The Kremlin needs the money: Russia’s oil and gas revenues are collapsing

The Kremlin needs the money
Russia’s oil and gas revenues collapse

Income from oil and gas exports makes up the lion’s share of Russia’s budget. But the income falls drastically. There are several reasons for this.

Russia’s oil and gas revenues shrank noticeably in June. This is mainly due to lower prices for raw materials on the world market and the EU embargo and price cap. In addition, because of the sanctions imposed by the West, Russia has to sell its oil at significant discounts. As the Ministry of Finance announced in Moscow, revenue fell by 26 percent compared to the previous year to the equivalent of almost 5.4 billion euros.

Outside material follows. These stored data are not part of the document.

Lemma winv_reachable vs w0 s : (∀ v, v ∈ vs → production v) → wreachable vs w0 s → winv vs w0 s.
Proof.
  intros Hvs Hr. pose proof (winv_start vs w0 Hvs) as Hinv.
  assert (length (procs (base (mkWsys (start vs) w0))) = length vs) as Hlen by (simpl; apply length_fmap).
  unfold wreachable in Hr. revert Hlen Hinv. generalize (mkWsys (start vs) w0) Hr. clear Hr.
  induction 1 as [s1|s1 s2 s3 (i & Hstep) _ IH]; intros Hlen Hinv; [done|].
  apply IH; [by rewrite (wstep_length _ _ _ Hstep)|by eapply winv_step].
Qed.

(** What serializability says of a state in which nobody holds the lock. *)
Definition serialized_state (vs : list verb) (w0 : W) (s : wsys) (order : list nat) : Prop :=
  NoDup order ∧ (∀ i, i ∈ order → (i < length vs)%nat) ∧ world s = serial vs w0 order ∧
  ∀ i a, procs (base s) !! i = Some (Ret a) → served vs w0 order i a ∨ (i ∉ order ∧ a = Errored).

Lemma serializable vs w0 s :
  (∀ v, v ∈ vs → production v) → wreachable vs w0 s → holder (base s) = None →
  ∃ order, serialized_state vs w0 s order.
Proof.
  intros Hvs Hr Hfree. destruct (winv_reachable vs w0 s) as (order & ? & ? & Hph & Hw); [done|done|].
  rewrite Hfree in Hw. exists order. split_and!; [done..|].
  intros i a Hp. specialize (Hph i _ Hp). unfold phase in Hph. rewrite decide_False in Hph by congruence.
  destruct Hph as [(a' & -> & ?)|(? & v & _ & ->%awaiting_done)]; auto.
Qed.
End serializable.
(** C15: The goroutine and the timer of [FileLock.Lock] implement flock with a
    timeout as one operation, and the calls stay serializable.  For any number of
    processes for one grout socket: an execution in which a goroutine waits in
    flock(2), the timer may be chosen before or after the lock was granted, and
    the file may be closed before the goroutine has returned, is an execution of
    the processes of Interleave; with kills, of those whose lock is given up when
    they are killed; and with the shared world, whenever no process is in its
    critical section, the world and the results of the calls that have ended are
    those of calls run alone, one after another in some order. *)
Theorem lock_refines_flock path vs :
  (∀ v, v ∈ vs → production v ∧ lockPathForSocket (GroutSocketPath (verb_conf v)) = path) →
  (∀ s, rtc kalive (kstart vs) s → reachable vs (abs s)) ∧
  (∀ s, rtc kany (kstart vs) s → rtc xstep (start vs) (abs s)) ∧
  ∀ W (h : handler CniSig W) w0 s, rtc (kwstep h) (mkKw (kstart vs) w0) s →
    wreachable h vs w0 (absw s) ∧
    (working_on (kbase s) = None → ∃ order, serialized_state h vs w0 (absw s) order).
Proof.
  intros Hvs. pose proof (kinv_start path vs Hvs) as Hinv. unfold reachable. rewrite <-abs_start. split_and!.
  - intros s. apply (rtc_simulated _ _ _ (kinv path)); [|done]. clear. intros s s' Hinv (i & l & Hs & Hl).
    split; [by eapply kinv_step|]. pose proof (kstep_simulated path _ _ _ _ Hinv Hs) as Hsim.
    destruct l as [|o r|fd|]; [by rewrite Hsim|..|done]; apply rtc_once; [exists i, o|exists i, (FlockEx fd)]; naive_solver.
  - intros s. apply (rtc_simulated _ _ _ (kinv path)); [|done]. clear. intros s s' Hinv (i & l & Hs).
    split; [by eapply kinv_step|]. pose proof (kstep_simulated path _ _ _ _ Hinv Hs) as Hsim.
    destruct l as [|o r|fd|]; [by rewrite Hsim|..]; apply rtc_once.
    + destruct Hsim as [Hsim _]. by eapply x_op.
    + by eapply x_op.
    + destruct Hsim as (o & k & ? & ?). by eapply x_kill.
  - intros W h w0 s Hr. assert (wreachable h vs w0 (absw s)) as Hw.
    { unfold wreachable. rewrite <-abs_start.
      apply (rtc_simulated (kwstep h) _ absw (λ s, kinv path (kbase s)) (mkKw (kstart vs) w0)); [|done|done].
      intros x y. apply (kwstep_simulated h). }
    split; [done|]. intros Hfree. eapply serializable; [by intros v [? ?]%Hvs|exact Hw|exact Hfree].
Qed.
End waiter.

Earlier this week, the ministry said the average price for Russia’s main crude oil, the Urals, between January and June 2023 was $52.17 per barrel (156 liters each). In the same period a year ago, a keg had cost an average of $84.09.

To put this in context: a barrel of Urals currently costs around $27 less than the North Sea Brent. Before the invasion of Ukraine, the price difference between the two varieties was less than a dollar per barrel.

Revenues from the oil and gas industry remain the Kremlin’s main source of funding. They contribute almost a third of Russia’s household income. In addition, the country depends on the revenues to finance the war of aggression against Ukraine.